• **DIRECTIONS FOR THIS TASK**
Your task is to write out exactly the lines of the listing below, from the first down to the line that holds "(Node true f (nd_prev nq)))".

• **DATA LISTING**
▶

Lemma rep_insert_tail B T V chains b l f nf nq :
  rep B T V chains -> 0 < B -> chains !! b = Some l -> B <= f < T ->
  V f = Some nf -> nd_valid nf = false -> V (chain_end b l) = Some nq ->
  rep B T (upd (upd V f (Node true 0 (chain_end b l))) (chain_end b l)
               (Node true f (nd_prev nq)))
      (<[b := l ++ [f]]> chains).
Proof.
  intros HR HB Hl Hf Hnf Hv Hq.
  pose proof (rep_fresh_notin HR f nf) as Hfresh.
  pose proof (rep_nodup_full HR _ _ Hl) as Hnd.
  destruct (rep_chain _ _ _ _ HR _ _ Hl) as (Hb & Hc & Hndl & Hrange).
  pose proof (chain_end_elem b l) as Hqin.
  assert (Hqf : chain_end b l <> f).
  { intros E. apply (Hfresh b l); try done. by rewrite <- E. }
  assert (Hqval : nd_valid nq = true).
  { destruct (chain_last _ _ _ _ Hc) as (n & ? & ? & _). congruence. }
  split.
  - intros i. rewrite upd_is_Some by (rewrite upd_ne by done; eauto).
    rewrite upd_is_Some by eauto. apply (rep_dom _ _ _ _ HR).
  - intros b' l'. rewrite lookup_insert. case_decide as E; subst.
    + intros [= <-]. split_and!; [lia..| | |].
      * apply chain_snoc; eauto.
      * apply list.NoDup_app. split_and!; [done| |apply NoDup_singleton].
        intros x Hx Hxf. apply list_elem_of_singleton in Hxf. subst.
        apply (Hfresh b' l Hnf Hv Hl). by right.
      * apply list.Forall_app. split; [done|]. by constructor.
    + intros Hl'. destruct (rep_chain _ _ _ _ HR _ _ Hl') as (? & Hc' & ? & Hr').
      split_and!; try lia; try done. apply chain_upd; [|apply chain_upd; eauto].
      intros Hin. apply elem_of_cons in Hqin, Hin.
      rewrite list.Forall_forall in Hrange, Hr'.
      destruct Hqin as [Eq|Hqin], Hin as [Eq'|Hin].
      * congruence.
      * rewrite Eq in Hin. apply Hr' in Hin. lia.
      * rewrite Eq' in Hqin. apply Hrange in Hqin. lia.
      * apply E. by eapply (rep_disj _ _ _ _ HR).
  - intros b' n Hb' Hn Hvn. rewrite lookup_insert. case_decide; subst; [eauto|].
    destruct (decide (b' = chain_end b l)) as [->|].
    + eapply rep_base; eauto.
    + rewrite !upd_ne in Hn by (done || lia). by eapply rep_base.
  - intros i n Hi Hn Hvn. destruct (decide (i = f)) as [->|Hif].
    { exists b, (l ++ [f]). rewrite lookup_insert_eq. set_solver. }
    assert (exists b' l', chains !! b' = Some l' /\ i ∈ l') as (b' & l' & Hl' & Hin).
    { destruct (decide (i = chain_end b l)) as [->|].
      - eapply rep_expn; eauto.
      - rewrite !upd_ne in Hn by done. eapply rep_expn; eauto. }
    destruct (decide (b' = b)) as [->|].
    + exists b, (l ++ [f]). rewrite lookup_insert_eq. set_solver.
    + exists b', l'. by rewrite lookup_insert_ne.
  - intros b1 b2 l1 l2 i. rewrite !lookup_insert. repeat case_decide; subst; try done.
    + intros [= <-] H2 [Hin|Hin]%elem_of_app Hin2.
      * by eapply (rep_disj _ _ _ _ HR).
      * apply list_elem_of_singleton in Hin. subst. exfalso.
        apply (Hfresh b2 l2); try done. by right.
    + intros H1 [= <-] Hin1 [Hin|Hin]%elem_of_app.
      * by eapply (rep_disj _ _ _ _ HR).
      * apply list_elem_of_singleton in Hin. subst. exfalso.
        apply (Hfresh b1 l1); try done. by right.
    + apply (rep_disj _ _ _ _ HR).
  - intros i n. unfold upd. repeat case_decide; try (intros [= <-]; done).
    apply (rep_free _ _ _ _ HR).
Qed.
(* ===== verification/IpaTableRep.v ===== *)
(** * Correctness of the generic table ([ipa_table.c])

    [table_ok] relates a table to its map of chains ([Chain.rep]); the laws a
    record type has to satisfy are the class [EntryLaws].  The lemmas give the
    result of every table operation on a table that satisfies [table_ok], and
    the [commit_*] lemmas the table after the hardware has written the fields
    the commands name. *)

From Stdlib Require Import ZArith Lia.
From stdpp Require Import prelude gmap list numbers.
From S2P Require Import Prelude CFloat IpaTable Chain.

Local Open Scope Z_scope.

(** ** Representation *)
Definition count_valid `{EntryOps E D} (l : list E) : Z :=
  Z.of_nat (length (filter (fun e => entry_is_valid e = true) l)).

Definition view `{EntryOps E D} (t : ipa_table E) : links := fun i =>
  match zget (tbl_mem t) i with
  | Some e =>
      match entry_get_prev_index e i (meta t) (table_entries t) with
      | Ok p => Some (Node (entry_is_valid e) (entry_get_next_index e) p)
      | _ => None
      end
  | None => None
  end.

Record geometry {E} (t : ipa_table E) : Prop := {
  geo_size : 0 < entry_size t <= 64;
  geo_addr : 0 < table_addr t;
  geo_base : 2 <= table_entries t <= 4096;
  geo_expn : 2 <= expn_table_entries t <= 4096;
  geo_tot : tot_tbl_ents t = table_entries t + expn_table_entries t;
  geo_max : tot_tbl_ents t <= IPA_TABLE_MAX_ENTRIES;
  geo_mem : Z.of_nat (length (tbl_mem t)) = tot_tbl_ents t;
  geo_expn_addr : expn_table_addr t = table_addr t + entry_size t * table_entries t;
  geo_nmi : nmi t = IPA_NAT_MEM_IN_DDR \/ nmi t = IPA_NAT_MEM_IN_SRAM }.
Definition ipa_nat_is_sram_supported : SM bool :=
  o ← get_obj; mret (VALID_TBL_HDL (sram_tbl_hdl o)).
End statemach.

◀

• **FINAL ANSWER**
Lemma rep_insert_tail B T V chains b l f nf nq :
  rep B T V chains -> 0 < B -> chains !! b = Some l -> B <= f < T ->
  V f = Some nf -> nd_valid nf = false -> V (chain_end b l) = Some nq ->
  rep B T (upd (upd V f (Node true 0 (chain_end b l))) (chain_end b l)
               (Node true f (nd_prev nq)))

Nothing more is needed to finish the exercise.